Economia
Risco de apagão está mal precificado no mercado, diz gestor da RPS Capital
Com um hipotético racionamento parecido com o 2001, PIB pode perder até 2,1 ponto percentual, o que levaria no limite o país a um quadro de estagflação
Faz 91 anos. O início da década de 1930 foi a última vez em que os reservatórios das usinas hidrelétricas das regiões Sudeste e Centro-Oeste estiveram em níveis tão baixos como agora. Nem mesmo durante o racionamento de energia, em 2001, a situação esteve tão crítica.
A diferença entre o cenário atual, o de 2001 e o de quase um século atrás é o contexto econômico: a crise hídrica desta vez coincide com o período de recuperação da atividade econômica no pós-pandemia.
Para manter a oferta de energia, o governo federal tem recorrido às usinas térmicas movidas a gás natural ou carvão, que têm um custo muito mais elevado, mas ainda assim não há garantia de que o sistema vai suportar por muitos meses a mais.

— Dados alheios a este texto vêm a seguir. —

(* ===== verification/TeamAmBatcher.v ===== *)
(** The default batcher (src/src/active_messaging/batching/team_am_batcher.rs):
    active messages for one destination are grouped by team and by type before
    they are serialised into one buffer; the receiving PE walks the groups. *)

From stdpp Require Import base list numbers gmap relations.
From Stdlib Require Import ZArith Lia.
From S2P Require Import Prelude Wire ConcreteCodec BatchTasks.

Local Open Scope nat_scope.

Record BatchHeader := { bcmd : Cmd; bcnt : nat }.
Record TeamHeader := { team_id : Z; am_batch_cnts : nat }.
Record BatchedAmHeader := { bam_id : Z; am_cnt : nat; bam_cmd : Cmd }.

Section TeamAm.
Context {byte am result darcs : Type}.
Context `{AmCodec byte am result}.
Context `{!Codec byte darcs} `{!Codec byte ReqId} `{!Header byte ReqId}.
Context `{!Codec byte BatchHeader} `{!Header byte BatchHeader}.
Context `{!Codec byte TeamHeader} `{!Header byte TeamHeader}.
Context `{!Codec byte BatchedAmHeader} `{!Header byte BatchedAmHeader}.
Context `{!Codec byte DataHeader} `{!Header byte DataHeader}.
Context `{!Codec byte UnitHeader} `{!Header byte UnitHeader}.

(** The order in which a [HashMap] is iterated is not specified. *)
Context (iter : forall A : Type, gmap Z A -> list (Z * A)).
Arguments iter {A}.

Abbreviation Data := (LamellarData am result darcs).
Abbreviation AmEntry := (ReqMetaData * am * nat)%type.
Abbreviation AmIdMap := (gmap Z (list AmEntry)).
Abbreviation TeamMap := (gmap Z AmIdMap).
Abbreviation LEN := (HEADER_LEN (byte := byte)).

(** The fields of [TeamAmBatcherInner] behind the lock. *)
Record Batch := {
  ams : TeamMap;
  returns : TeamMap;
  non_ams : list (ReqMetaData * Data * nat);
}.

Definition empty_batch : Batch := {| ams := ∅; returns := ∅; non_ams := [] |}.

(** [add_am_to_batch]: the new map and the bytes added to the size. *)
Definition add_am_to_batch (req : ReqMetaData) (a : am) (id : Z) (size_ : nat) (batch : TeamMap) :
    TeamMap * nat :=
  let team_batch := default ∅ (batch !! rteam req) in
  let t1 := if size team_batch =? 0 then LEN TeamHeader else 0 in
  let am_batch := default [] (team_batch !! id) in
  let t2 := if length am_batch =? 0 then LEN BatchedAmHeader else 0 in
  (<[rteam req := <[id := am_batch ++ [(req, a, size_)]]> team_batch]> batch,
   t1 + t2 + (size_ + LEN ReqId)).

(** [add_am] and [add_non_am]. *)
Definition add_am (b : Batch) (req : ReqMetaData) (data : Data) (size_ : nat) : outcome (Batch * nat) :=
  match data with
  | DAm a id =>
    let '(m, n) := add_am_to_batch req a id size_ (ams b) in
    Done ({| ams := m; returns := returns b; non_ams := non_ams b |}, n)
  | DReturn a id =>
    let '(m, n) := add_am_to_batch req a id size_ (returns b) in
    Done ({| ams := ams b; returns := m; non_ams := non_ams b |}, n)
  | _ => Panic
  end.

Definition add_non_am (b : Batch) (req : ReqMetaData) (data : Data) (size_ : nat) : Batch * nat :=
  let size_ := size_ + LEN BatchHeader in
  ({| ams := ams b; returns := returns b; non_ams := non_ams b ++ [(req, data, size_)] |}, size_).

(** The four handlers, up to what they do with the size. *)
Definition add_remote_am_to_batch (b : Batch) (req : ReqMetaData) (a : am) : outcome (Batch * nat) :=
  add_am b req (DAm a (get_id a)) (am_serialized_size a).
Definition add_return_am_to_batch (b : Batch) (req : ReqMetaData) (a : am) : outcome (Batch * nat) :=
  add_am b req (DReturn a (get_id a)) (am_serialized_size a).
Definition add_data_am_to_batch (b : Batch) (req : ReqMetaData) (d : result) (ds : darcs) : Batch * nat :=
  let dl := length (encode (byte := byte) ds) in
  add_non_am b req (DData d ds dl) (length (result_bytes d) + dl + LEN DataHeader).
Definition add_unit_am_to_batch (b : Batch) (req : ReqMetaData) : Batch * nat :=
  add_non_am b req DUnit (LEN UnitHeader).
(* ===== verification/CmdQueue.v ===== *)
(** The command queue (src/src/lamellae/command_queues.rs): how a PE sends
    serialised messages to another.

    The sender writes a command (address, size and hash of a message) into one of
    the [CMD_BUFS_PER_PE] command buffers of the destination; a full buffer, or
    one nobody else is about to push to, is announced to the destination with a
    one-sided put of a single command into a receive slot.  The destination polls
    the slot, gets the buffer, releases it, gets every message the buffer names
    and, with the last of them, frees the buffer.

    The model has one ordered pair of PEs: the sender's side of the pair
    ([cmd_buffers[dst]], [send_buffer[dst]], [send_waiting[dst]]), the receiver's
    slot ([recv_buffer[src]]) and its tasks, and the puts under way between them.
    [pending_cmds] is shared with the other destinations, which change it at any
    time.  Every critical section and every access to remote memory is a step. *)

From stdpp Require Import base list numbers relations gmap sorting.
From Stdlib Require Import ZArith Lia.
From S2P Require Import Prelude.

Local Open Scope Z_scope.

(** ** Errors *)

(** Why a task panics, or worse: [Overflow] is an overflow check of a debug
    build, [Unreachable] a [panic!] of the source, [BadAccess] a read or write of
    memory that is not allocated, which the source does not detect. *)
Inductive Why := Overflow | Unreachable | BadAccess.

Notation res A := (result A Why).
Notation "'let*' x ':=' c1 'in' c2" :=
  (match c1 with Ok x => c2 | Err w => Err w end)
  (at level 10, x pattern, c1 at level 100, c2 at level 200,
   format "'[v' 'let*'  x  ':='  c1  'in' '/' c2 ']'") : rust_scope.

Definition cadd (a b : Z) : res Z := if a + b <? USIZE then Ok (a + b) else Err Overflow.

(** ** Commands *)
Inductive Cmd := Clear | Free | Release | Print | Tx | Alloc | Panic.

#[global] Instance Cmd_eq_dec : EqDecision Cmd.
Proof. solve_decision. Defined.

(** [cmd as usize]: [#[repr(u8)]], starting from [Clear = 1]. *)
Definition discriminant (c : Cmd) : Z :=
  match c with Clear => 1 | Free => 2 | Release => 3 | Print => 4 | Tx => 5 | Alloc => 6 | Panic => 7 end.

(** [pad]: the seven bytes [#[repr(C)]] leaves after [cmd]. *)
Record CmdMsg := {
  daddr : Z;
  dsize : Z;
  cmd : Cmd;
  pad : list Z;
  msg_hash : Z;
  cmd_hash : Z;
}.

Definition SIZE_OF_CMD : Z := 40.

(** [n] bytes of a number, little endian, and back. *)
Fixpoint to_le (n : nat) (x : Z) : list Z :=
  match n with O => [] | S n => x mod 256 :: to_le n (x / 256) end.
Fixpoint of_le (bs : list Z) : Z :=
  match bs with [] => 0 | b :: bs => b + 256 * of_le bs end.

Definition as_bytes (m : CmdMsg) : list Z :=
  to_le 8 (daddr m) ++ to_le 8 (dsize m) ++ [discriminant (cmd m)] ++ pad m ++
  to_le 8 (msg_hash m) ++ to_le 8 (cmd_hash m).

(** The sum of the words of a slice and of the bytes after the last word. *)
Fixpoint sum_words (bs : list Z) : Z :=
  match bs with
  | b0 :: b1 :: b2 :: b3 :: b4 :: b5 :: b6 :: b7 :: bs =>
    of_le [b0; b1; b2; b3; b4; b5; b6; b7] + sum_words bs
  | _ => zsum id bs
  end.
Definition calc_hash (bs : list Z) : Z := sum_words bs mod USIZE.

Apesar do cenário delicado para a economia — o racionamento no início do século fez o crescimento desacelerar de 4,4% para 0,5% –, investidores não precificaram adequadamente esses riscos nos preços dos ativos. É o que aponta a gestora RPS Capital.
“O Brasil está indo para o all in [tudo ou nada]. Nesse ritmo, os reservatórios chegarão ao fim do período seco no volume morto”, afirma Paolo Di Sora, sócio da gestora RPS Capital.
Nesta semana, Gabriel Barros, economista-chefe da RPS, e Gustavo Fabricio, analista-chefe de utilities da RPS, divulgaram um relatório que analisa os possíveis efeitos da atual crise energética.
A primeira preocupação apontada pelos analistas foi a inflacionária: o despacho das usinas térmicas pode levar a um aumento de um ponto percentual no Índice de Preços ao Consumidor Amplo (IPCA), no final do ano. O IPCA está em 8,99% nos 12 meses acumulados até julho, enquanto o centro da meta de inflação é de 3,5%.
Falta luz, falta PIB
O segundo risco mapeado pela RPS é o de um possível apagão. Se o período de chuvas não trouxer água suficiente para os reservatórios das regiões Sudeste e Centro-Oeste, como tem acontecido nos últimos anos, o Brasil pode não ter alternativa a não ser o racionamento em 2022.
“Estaremos completamente expostos ao índice de chuvas do verão. É um risco que, na minha opinião, está mal precificado pelo mercado, e que afeta tanto a inflação quanto o PIB”, alerta Di Sora.
Com o avanço da imunização dos brasileiros contra a covid-19, economistas em geral têm revisado para cima as expectativas para o crescimento econômico de 2021. Essa deveria ser uma boa notícia, não fosse a correlação entre PIB e demanda de energia.
“Em meio a esse cenário bastante delicado, a recuperação econômica mais forte do que o originalmente esperado tem pavimentado revisões para cima na curva de carga e amplificado a preocupação com o risco de apagão”, pondera a RPS no relatório.
Se o Brasil enfrentar em 2022 um racionamento parecido com o de 20 anos atrás, com redução de carga na ordem de 15%, a perda potencial para o PIB pode chegar a 2,1 ponto percentual. Trata-se, de novo, de um prejuízo relevante, dado que a projeção para o crescimento da economia no ano que vem está em 2%. Em outras palavras, se o racionamento de fato acontecer, a economia pode entrar em recessão.
Se o racionamento levar a uma queda entre 5% e 10% na demanda de energia, o PIB pode deixar de crescer entre 0,7 e 1,4 ponto percentual, ainda de acordo com os cálculos de Barros e Fabricio.
“A despeito da capacidade de absorção de substanciais e múltiplos choques em período tão exíguo, é natural que a economia manifeste maior fraqueza e esteja mais vulnerável a uma nova perturbação no presente, que em se manifestando, pode nos deslocar para um indesejável cenário de ainda mais inflação e menor crescimento ou estagflação”, finaliza o relatório da gestora.